**PROBLEM DETAILS:** Look in the material below for the line holding "data) (query_Conditions spec)).". Set it down exactly, with each later line up to and including the line holding "by destruct (doc_DeletedAt".

**PROVIDED DATA:**
(* ===== verification/SqlQuery.v ===== *)
(** * Queries on the JSON data of documents (sqlstore/documents.go)

    [QuerySystemData] as the effect of its statement on the tables.  The
    expressions of a dialect that read a path ([JSONText], [JSONNumber],
    [JSONType], [JSONBool], [JSONArrayContains]) are evaluated by the engine:
    the class [JsonEngine] gives, for the value at a path, how it compares with
    a bound value, [None] standing for NULL, which satisfies no comparison. *)

From S2P Require Import Prelude GoStrings Json Perm Storage SqlStore SqlLaws SqlText.
From Stdlib Require Import Ascii.
From Stdlib Require String.
From Stdlib Require Import OrdersEx.

Local Open Scope Z_scope.

(** A number bound to a comparison. *)
Inductive number := NumberInt (z : Z) | NumberFloat (f : float64).

Class JsonEngine := {
  compareText : json → list string → string → option comparison;
  compareNumber : json → list string → number → option comparison;
  compareBool : json → list string → string → option comparison;
  typeOf : json → list string → option string;
  containsText : json → list string → string → bool
}.

Section Query.
Context `{JsonEngine}.

(** [e operator ?], where [c] is how the value of [e] compares with the bound
    one. *)
Definition holds (op : JSONOp) (c : option comparison) : bool :=
  match c with
  | None => false
  | Some c =>
      match op, c with
      | OpEqual, Eq | OpNotEqual, (Lt | Gt) | OpLess, Lt | OpLessEqual, (Lt | Eq)
      | OpGreater, Gt | OpGreaterEqual, (Gt | Eq) => true
      | _, _ => false
      end
  end.

(** The predicate of a condition on the data of a row. *)
Definition conditionHolds (c : JSONCondition) : res (json → bool) :=
  path ← splitPath (cond_Path c);
  match cond_Op c with
  | OpExists => Ok (λ data, negb (isNone (typeOf data path)))
  | OpContains => Ok (λ data, containsText data path (scalarText (cond_Value c)))
  | op =>
      _ ← comparisonOperator op;
      match cond_Value c with
      | AnyBool value =>
          let literal := if value then "true" else "false" in
          Ok (λ data, holds op (compareBool data path literal))
      | AnyInt z => Ok (λ data, holds op (compareNumber data path (NumberInt z)))
      | AnyFloat f _ => Ok (λ data, holds op (compareNumber data path (NumberFloat f)))
      | value => Ok (λ data, holds op (compareText data path (scalarText value)))
      end
  end.

Definition queryMatches (worldID : ID) (spec : JSONQuery) (conditions : list (json → bool))
    (doc : Document) : bool :=
  bool_decide (doc_WorldID doc = worldID) && isNone (doc_DeletedAt doc) &&
  (bool_decide (query_Kind spec = "") || bool_decide (doc_Kind doc = query_Kind spec)) &&
  (bool_decide (query_Subtype spec = "") || bool_decide (doc_Subtype doc = query_Subtype spec)) &&
  match doc_Data doc with
  | Raw data => forallb (λ p, p data) conditions
  | _ => isNil conditions
  end.

Definition sqlQuerySystemData (c : conn) (worldID : ID) (spec : JSONQuery) : res (list Document) :=
  conditions ← traverse conditionHolds (query_Conditions spec);
  Ok (limitTo (effectiveLimit (query_Limit spec))
    (orderBy docLe (filter (λ d, queryMatches worldID spec conditions d = true)
      (rows (documents (tables c)))))).

(** ** Its answers *)

(** What a condition asks, said without the model of the statement.  An
    operator asks for how the value stored compares with the one bound. *)
Definition asksFor (op : JSONOp) (c : comparison) : Prop :=
  match op with
  | OpEqual => c = Eq
  | OpNotEqual => c ≠ Eq
  | OpLess => c = Lt
  | OpLessEqual => c ≠ Gt
  | OpGreater => c = Gt
  | OpGreaterEqual => c ≠ Lt
  | OpContains | OpExists | OpUnknown _ => False
  end.

(** The comparison a bound value calls for: as a truth value, as a number or as
    text; [fmt.Sprint] prints what is neither. *)
Inductive compared (data : json) (path : list string) : anyValue → comparison → Prop :=
  | compared_true c : compareBool data path "true" = Some c → compared data path (AnyBool true) c
  | compared_false c : compareBool data path "false" = Some c → compared data path (AnyBool false) c
  | compared_int z c : compareNumber data path (NumberInt z) = Some c → compared data path (AnyInt z) c
  | compared_float f printed c :
      compareNumber data path (NumberFloat f) = Some c → compared data path (AnyFloat f printed) c
  | compared_string t c : compareText data path t = Some c → compared data path (AnyString t) c
  | compared_nil c : compareText data path "" = Some c → compared data path AnyNil c
  | compared_other printed c :
      compareText data path printed = Some c → compared data path (AnyOther printed) c.

(** A document meets a condition at a dotted path: there is a value ([exists]),
    the array there has the text as a member ([contains]), or there is a value
    that compares as the operator asks. *)
Inductive meets (data : json) : JSONCondition → Prop :=
  | meets_exists path v type :
      typeOf data (Split "."%char path) = Some type → meets data (MkJSONCondition path OpExists v)
  | meets_contains path v :
      containsText data (Split "."%char path) (scalarText v) = true →
      meets data (MkJSONCondition path OpContains v)
  | meets_compared path op v c :
      compared data (Split "."%char path) v c → asksFor op c → meets data (MkJSONCondition path op v).

Lemma holds_asked op o : holds op o = true ↔ ∃ c, o = Some c ∧ asksFor op c.
Proof. destruct o as [[]|], op; cbn; naive_solver. Qed.

Lemma splitPath_Split path segments : splitPath path = Ok segments → segments = Split "."%char path.
Proof. unfold splitPath. case_bool_decide; [done|]. destruct (forallb _ _); [by intros [= <-]|done]. Qed.

Ltac meets_by_comparison :=
  rewrite holds_asked; split;
  [ intros (c & ? & ?); eapply meets_compared; [by constructor|done]
  | inversion 1; subst; try done;
    match goal with Hc : compared _ _ _ _ |- _ => inversion Hc; subst end; eauto ].

(** The condition the code builds holds exactly of the data that meet it. *)
Lemma conditionHolds_meets c p data : conditionHolds c = Ok p → p data = true ↔ meets data c.
Proof.
  unfold conditionHolds. destruct c as [path op v]. cbn.
  destruct (splitPath path) as [segments|] eqn:Hpath; [|done]. apply splitPath_Split in Hpath as ->. cbn.
  destruct op; cbn; try done;
    try (destruct v as [[]| | | | |]; intros [= <-]; meets_by_comparison).
  - intros [= <-]. split; [by constructor|]. by inversion 1; subst.
  - intros [= <-]. destruct (typeOf data _) as [type|] eqn:E; cbn; (split; [intros; try done|]).
    + by econstructor.
    + done.
    + inversion 1; subst; [congruence|done].
Qed.

Lemma traverse_Forall2 {A B} (f : A → res B) l k :
  traverse f l = Ok k → Forall2 (λ a b, f a = Ok b) l k.
Proof.
  revert k. induction l as [|a l IH]; cbn; intros k.
  - intros [= <-]. constructor.
  - destruct (f a) as [b|] eqn:E; [|done]. cbn.
    destruct (traverse f l) as [k'|]; [|done]. cbn. intros [= <-]. constructor; auto.
Qed.

Lemma conditions_met cs ps data :
  Forall2 (λ c p, conditionHolds c = Ok p) cs ps →
  forallb (λ p, p data) ps = true ↔ Forall (meets data) cs.
Proof.
  induction 1 as [|c p cs ps Hc _ IH]; cbn; [by split|].
  by rewrite andb_true_iff, IH, Forall_cons, (conditionHolds_meets _ _ _ Hc).
Qed.

(** The documents a query asks for. *)
Definition asked (w : ID) (spec : JSONQuery) (d : Document) : Prop :=
  doc_WorldID d = w ∧ doc_DeletedAt d = None ∧
  (query_Kind spec = "" ∨ doc_Kind d = query_Kind spec) ∧
  (query_Subtype spec = "" ∨ doc_Subtype d = query_Subtype spec) ∧
  (query_Conditions spec = [] ∨
   ∃ data, doc_Data d = Raw data ∧ Forall (meets data) (query_Conditions spec)).

Lemma queryMatches_asked w spec ps d :
  Forall2 (λ c p, conditionHolds c = Ok p) (query_Conditions spec) ps →
  queryMatches w spec ps d = true ↔ asked w spec d.
Proof.
  intros Hps. unfold queryMatches, asked.
  rewrite !andb_true_iff, !orb_true_iff, !bool_decide_eq_true.
  assert (isNone (doc_DeletedAt d) = true ↔ doc_DeletedAt d = None) as ->.
  { by destruct (doc_DeletedAt d). }
  assert (match doc_Data d with Raw data => forallb (λ p, p data) ps | _ => isNil ps end = true ↔
          query_Conditions spec = [] ∨
          ∃ data, doc_Data d = Raw data ∧ Forall (meets data) (query_Conditions spec)) as ->.
  { destruct Hps as [|c p cs ps Hc Hps].
    { split; [by left|]. by destruct (doc_Data d). }
    destruct (doc_Data d) as [| |j]; [naive_solver..|].
    rewrite (conditions_met (c :: cs) (p :: ps)) by by constructor.
    split; [eauto|]. by intros [?|(? & [= <-] & ?)]. }
  tauto.
Qed.
End Query.

(** ** The order of a listing *)

Lemma string_compare_spec a b : CompSpec eq String_as_OT.lt a b (String.compare a b).
Proof. exact (String_as_OT.compare_spec a b). Qed.

Lemma string_lt_compare a b : String_as_OT.lt a b → String.compare a b = Lt.
Proof. done. Qed.

Lemma string_leb_trans a b c : String.leb a b = true → String.leb b c = true → String.leb a c = true.
Proof.
  unfold String.leb.
  destruct (string_compare_spec a b) as [->|Hab|]; [done| |done].
  destruct (string_compare_spec b c) as [<-|Hbc|]; [|intros _ _|done].
  - by rewrite (string_lt_compare a b).
  - rewrite (string_lt_compare a c); [done|]. by transitivity b.
Qed.

(** A listing is in the order of [sort], then of [id]. *)
Definition listedBefore (a b : Document) : Prop :=
  doc_Sort a < doc_Sort b ∨ (doc_Sort a = doc_Sort b ∧ String.leb (doc_ID a) (doc_ID b) = true).

Lemma docLe_listedBefore a b : leRel docLe a b ↔ listedBefore a b.
Proof.
  unfold leRel, docLe, listedBefore. by rewrite orb_true_iff, andb_true_iff, Z.ltb_lt, Z.eqb_eq.
Qed.

#[export] Instance docLe_trans : Transitive (leRel docLe).
Proof.
  intros a b c. unfold leRel, docLe.
  rewrite !orb_true_iff, !andb_true_iff, !Z.ltb_lt, !Z.eqb_eq.
  intros [H1|[H1 H1']] [H2|[H2 H2']]; [left; lia..|right].
  split; [lia|]. by eapply string_leb_trans.
Qed.

#[export] Instance docLe_total : Total (leRel docLe).
Proof.
  intros a b. unfold leRel, docLe.
  rewrite !orb_true_iff, !andb_true_iff, !Z.ltb_lt, !Z.eqb_eq.
  destruct (Z.lt_total (doc_Sort a) (doc_Sort b)) as [|[E|]]; [by left; left| |by right; left].
  destruct (String.leb_total (doc_ID a) (doc_ID b)); [left|right]; right; split; congruence.
Qed.

Lemma orderBy_listedBefore ds : StronglySorted listedBefore (orderBy docLe ds).
Proof.
  assert (StronglySorted (leRel docLe) (orderBy docLe ds)) as Hs by (apply StronglySorted_merge_sort; apply _).
  induction Hs as [|x l _ IH Hx]; constructor; [done|].
  eapply Forall_impl; [exact Hx|]. intros y. by rewrite docLe_listedBefore.
Qed.

(** ** A query is refused as its statement is *)

Lemma conditionHolds_outcome `{JsonEngine} d c :
  errorOf (conditionHolds c) = errorOf (conditionSQL d c).
Proof.
  unfold conditionHolds, conditionSQL. destruct (splitPath (cond_Path c)); [|done]. cbn.
  by destruct (cond_Op c); cbn; try done; destruct (cond_Value c).
Qed.

Lemma traverse_outcome `{JsonEngine} d cs acc :
  errorOf (traverse conditionHolds cs) =
  errorOf (foldM (λ acc condition, part ← conditionSQL d condition; Ok (also part acc)) acc cs).
Proof.
  revert acc. induction cs as [|c cs IH]; intros acc; [done|]. cbn.
  pose proof (conditionHolds_outcome d c) as Hc.
  destruct (conditionHolds c), (conditionSQL d c) as [part|]; cbn in *; try done.
  rewrite <-(IH (also part acc)). by destruct (traverse conditionHolds cs).
Qed.

Lemma query_outcome `{JsonEngine} d c w spec :
  errorOf (sqlQuerySystemData c w spec) = errorOf (querySystemDataSQL d w spec).
Proof.
  unfold sqlQuerySystemData, querySystemDataSQL.
  match goal with |- context [foldM ?f ?a _] =>
    pose proof (traverse_outcome d (query_Conditions spec) a) as Ho end.
  destruct (traverse _ _), (foldM _ _ _); cbn in *; done.
Qed.

(** The rows a limit lets through: a thousand where none is given. *)
Definition limitOf (limit : Z) : nat := if decide (0 < limit) then Z.to_nat limit else 1000%nat.

Lemma limitOf_effectiveLimit limit : Z.to_nat (effectiveLimit limit) = limitOf limit.
Proof. unfold limitOf, effectiveLimit, defaultLimit. destruct (Z.leb_spec limit 0), decide; lia. Qed.

(** C30: either the query is refused, exactly when its statement cannot be built and
    with the same error, or its answer is the first rows, in the order of
    [sort] and [id], of precisely the documents it asks for, each as often as it is stored: those of the world
    that are not deleted, of the kind and subtype where one is named, whose data
    meet every condition.  [meets] says what each operator asks (an ordering, a
    value being there, an array having a member) independently of how the
    statement is put together; how two JSON values compare is the engine's. *)
Theorem query_answers_what_is_asked `{JsonEngine} (d : SqlDialect) c w spec :
  match sqlQuerySystemData c w spec with
  | Err e => querySystemDataSQL d w spec = Err e
  | Ok ds =>
      is_Ok (querySystemDataSQL d w spec) ∧
      ∃ all, ds = take (limitOf (query_Limit spec)) all ∧
        StronglySorted listedBefore all ∧
        ∃ others, rows (documents (tables c)) ≡ₚ all ++ others ∧
          Forall (asked w spec) all ∧ Forall (λ x, ¬ asked w spec x) others
  end.
Proof.
  pose proof (query_outcome d c w spec) as Ho.
  destruct (sqlQuerySystemData c w spec) as [ds|e] eqn:E.
  2:{ destruct (querySystemDataSQL d w spec); cbn in Ho; congruence. }
  split; [destruct (querySystemDataSQL d w spec) as [st|]; [by exists st|done]|].
  unfold sqlQuerySystemData in E.
  destruct (traverse conditionHolds (query_Conditions spec)) as [ps|] eqn:Ep; [|done].
  injection E as <-. eexists. rewrite <-limitOf_effectiveLimit. split; [done|]. split_and!.
  - apply orderBy_listedBefore.
  - assert (Hm : ∀ x, queryMatches w spec ps x = true ↔ asked w spec x).
    { intros x. by apply queryMatches_asked, traverse_Forall2. }
    exists (filter (λ x, ¬ queryMatches w spec ps x = true) (rows (documents (tables c)))).
    split_and!.
    + by rewrite orderBy_perm, filter_app_complement.
    + apply Forall_forall. intros x [Hx _]%elem_of_orderBy%list_elem_of_filter. by apply Hm.
    + apply Forall_forall. intros x [Hx _]%list_elem_of_filter. by rewrite <-Hm.
Qed.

**ANSWER TO THIS TASK:**
   ∃ data, doc_Data d = Raw data ∧ Forall (meets data) (query_Conditions spec)).

Lemma queryMatches_asked w spec ps d :
  Forall2 (λ c p, conditionHolds c = Ok p) (query_Conditions spec) ps →
  queryMatches w spec ps d = true ↔ asked w spec d.
Proof.
  intros Hps. unfold queryMatches, asked.
  rewrite !andb_true_iff, !orb_true_iff, !bool_decide_eq_true.
  assert (isNone (doc_DeletedAt d) = true ↔ doc_DeletedAt d = None) as ->.
  { by destruct (doc_DeletedAt d). }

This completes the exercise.